Why Verifying AI Code Matters More Than Generating It
By: Evgeny Padezhnov
Software development changed when AI started writing code. Now it needs to change again.
The proliferation of AI coding assistants created a new problem: developers generate code faster than they can verify it. According to dev.to contributor shrsv, "generation is cheap, verification is expensive." This gap between creation and validation reshapes what makes engineers valuable.
The Verification Bottleneck
AI generates code in seconds. Verification takes hours.
Key point: Writing code faster doesn't automatically mean faster integration or maintenance. Tessl's analysis shows verification practices haven't scaled with generation capabilities. Every piece of AI-generated code essentially becomes a hypothesis that needs testing.
Common mistake: Treating AI code like human-written code. GitHub's documentation emphasizes that AI-generated code requires different review approaches. The code compiles, passes basic tests, and reads cleanly — but problems show up under stress, misuse, or unexpected input.
From Debugging to Refutation
Traditional code review looks for bugs. AI code review requires something different.
The shift moves from debugging to what shrsv calls "refutation" — actively trying to falsify the assumptions the model made. This borrows from Karl Popper's scientific method: treat every AI output as a hypothesis to be tested.
In practice:
# Traditional review
git diff | grep -E "(TODO|FIXME|bug)"
# AI code review
pytest test_edge_cases.py --hypothesis-mode
security-scanner --check-assumptions
load-test --unexpected-patterns
The New Stack describes this as moving from "vibe coding" to systematic verification. Trust and verify becomes the mantra — emphasis on verify.
The Economics of Validation
A six-month study cited by shrsv revealed the economic reality: one engineer building an AI secretary discovered generation costs approach zero while verification costs increase.

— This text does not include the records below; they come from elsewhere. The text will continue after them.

(** ** Tables, by rows of the source with equal entries *)

Definition remaining_bytes_tbl : list Z :=
  replicate 192 0 ++                        (* 00 .. BF *)
  replicate 2 0 ++ replicate 14 1 ++        (* C0 .. CF *)
  replicate 16 1 ++                         (* D0 .. DF *)
  replicate 16 2 ++                         (* E0 .. EF *)
  replicate 5 3 ++ replicate 11 0.          (* F0 .. FF *)

Definition masks_tbl : list Z := [0; 0x1f; 0x0f; 0x07; 0x03; 0x01].

Definition valid_min_2nd_byte : list Z :=
  replicate 192 0 ++
  replicate 2 0 ++ replicate 14 0x80 ++
  replicate 16 0x80 ++
  [0xa0] ++ replicate 15 0x80 ++
  [0x90] ++ replicate 4 0x80 ++ replicate 11 0.

Definition valid_max_2nd_byte : list Z :=
  replicate 192 0 ++
  replicate 2 0 ++ replicate 14 0xbf ++
  replicate 16 0xbf ++
  replicate 13 0xbf ++ [0x9f] ++ replicate 2 0xbf ++
  replicate 4 0xbf ++ [0x8f] ++ replicate 11 0.

(** ** Results *)

Inductive errno := EILSEQ | E2BIG | EBADF | EINVAL.

#[global] Instance errno_eq_dec : EqDecision errno.
Proof. solve_decision. Defined.

(** The memory the caller passes: the input and the output array and the two
    lengths, each behind a pointer that may be NULL. *)
Record mem := Mem {
  src : option (list Z);
  srclen : option Z;
  dst : option (list Z);
  dstlen : option Z
}.

(** How the body of a conversion leaves: with an error, the output array as
    written so far; or at the end of the input, with the two counts. *)
Inductive exit :=
  | Stop (e : errno) (d : list Z)
  | Finish (i o : Z) (d : list Z).

(** The NULL checks that open every routine, and what it stores at the end:
    the lengths only on success, the output array always.  [None] is the
    return value 0. *)
Definition with_args (m : mem)
    (k : list Z -> Z -> list Z -> Z -> outcome exit) : outcome (option errno * mem) :=
  match src m, srclen m with
  | Some s, Some n =>
      match dst m, dstlen m with
      | Some d, Some l =>
          x ← k s n d l;
          mret (match x with
                | Stop e d' => (Some e, Mem (Some s) (Some n) (Some d') (Some l))
                | Finish i o d' => (None, Mem (Some s) (Some i) (Some d') (Some o))
                end)
      | _, _ => mret (Some E2BIG, m)
      end
  | _, _ => mret (Some EILSEQ, m)
  end.

Section host.
Variable be : bool.

(** ** Flags and byte-order marks *)

Definition check_endian (flag : Z) : errno + Z * Z :=
  let in_ := Z.land flag UCONV_IN_ENDIAN_MASKS in
  if in_ =? UCONV_IN_ENDIAN_MASKS then inl EBADF else
  let in_ := if in_ =? 0 then UCONV_IN_NAT_ENDIAN be else in_ in
  let out := Z.land flag UCONV_OUT_ENDIAN_MASKS in
  if out =? UCONV_OUT_ENDIAN_MASKS then inl EBADF else
  let out := if out =? 0 then UCONV_OUT_NAT_ENDIAN be else out in
  inr (in_, out).

(** The new value of [*in] when there is a mark. *)
Definition check_bom (swapped : Z) (s : list Z) (l : Z) : outcome (option Z) :=
  if 0 <? l then
    w ← rd s 0;
    mret (if w =? UCONV_BOM_NORMAL then Some (UCONV_IN_NAT_ENDIAN be)
          else if w =? swapped then Some (UCONV_IN_REV_ENDIAN be)
          else None)
  else mret None.
Definition check_bom16 := check_bom UCONV_BOM_SWAPPED.
Definition check_bom32 := check_bom UCONV_BOM_SWAPPED_32.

Why verification stays expensive:
- Each AI output needs individual testing
- Models make confident guesses to fill ambiguity
- Surface-level quality misleads reviewers
- Business context gets lost in generation
Brightsec's analysis notes: "If a requirement is ambiguous, the model will still produce something. That 'something' may work functionally while violating security boundaries."
Practical Verification Framework
Tested in production: The three-step approach from shrsv's dev.to post:
- Generate with high temperature — Get diverse options from AI
- Refute with discipline — Test each option against constraints
- Keep only verified pieces — Integrate what survives testing
Tools that make refutation systematic:
# Property-based testing
hypothesis test_invariants.py
# Security boundary checks
semgrep --config=auto src/
# Performance regression tests
ab -n 1000 -c 10 http://localhost:8080/api/
Apiiro's recommendations add that changes affecting "APIs, authentication, sensitive data, or AI-generated code receive deeper review" than standard changes.
The Competitive Advantage
Developers who excel at refutation outperform those who only generate.
In plain terms: The engineer who thrives won't be the one prompting the largest code output. Success belongs to those who can reliably decide what survives from AI generation.
Addy Osmani's Substack frames it clearly: AI serves as a first-pass reviewer, not a final decision-maker. Human accountability remains central to code review, especially for AI-assisted changes.
Try it: Pick any AI-generated function in your codebase. Write three tests specifically designed to break its assumptions. Most fail within minutes.
Building Verification Infrastructure
Organizations need infrastructure that makes criticism as fast as generation.
Veracode's security framework shows how to embed verification:
- SAST in IDEs catches issues during generation
- DAST in staging environments tests runtime behavior
- SCA validates dependencies AI recommends
- CI/CD pipelines enforce verification gates
The infrastructure shift treats all AI code as untrusted by default. Brightsec compares it to reviewing code "copied from an external repository or pasted from an online forum."
What to Try Right Now
Start small: Take one AI-generated function from today's work. Write a test that assumes the opposite of what the function claims to do. Run it. Most likely, it reveals an edge case the AI missed.
The future of software engineering doesn't belong to those who generate the most code. It belongs to those who can systematically verify what should survive.
Frequently Asked Questions
How can you design focused validation tools that check for specific properties rather than trying to assess code quality broadly?
Property-based testing frameworks like Hypothesis focus on invariants rather than broad quality metrics. Define what must always be true (no null pointer exceptions, API responses under 200ms) and test specifically for violations. Tools like semgrep allow custom rules targeting exact patterns AI tends to misuse.
What questions should engineers ask first to determine which hypotheses are worth testing instead of running tests blindly?
Start with business impact: What happens if this assumption fails in production? Check security boundaries first, then performance characteristics, then edge cases around data handling. Prioritize tests for code touching authentication, payment processing, or user data over internal utilities.
How do you structure CI/CD to make systematic criticism of AI-generated code as abundant and fast as the generation itself?
Run verification in parallel stages: security scanners, performance benchmarks, and property tests simultaneously. Use feature flags to test AI-generated code in production with limited blast radius. Set up automated rollback triggers when metrics deviate from baseline performance.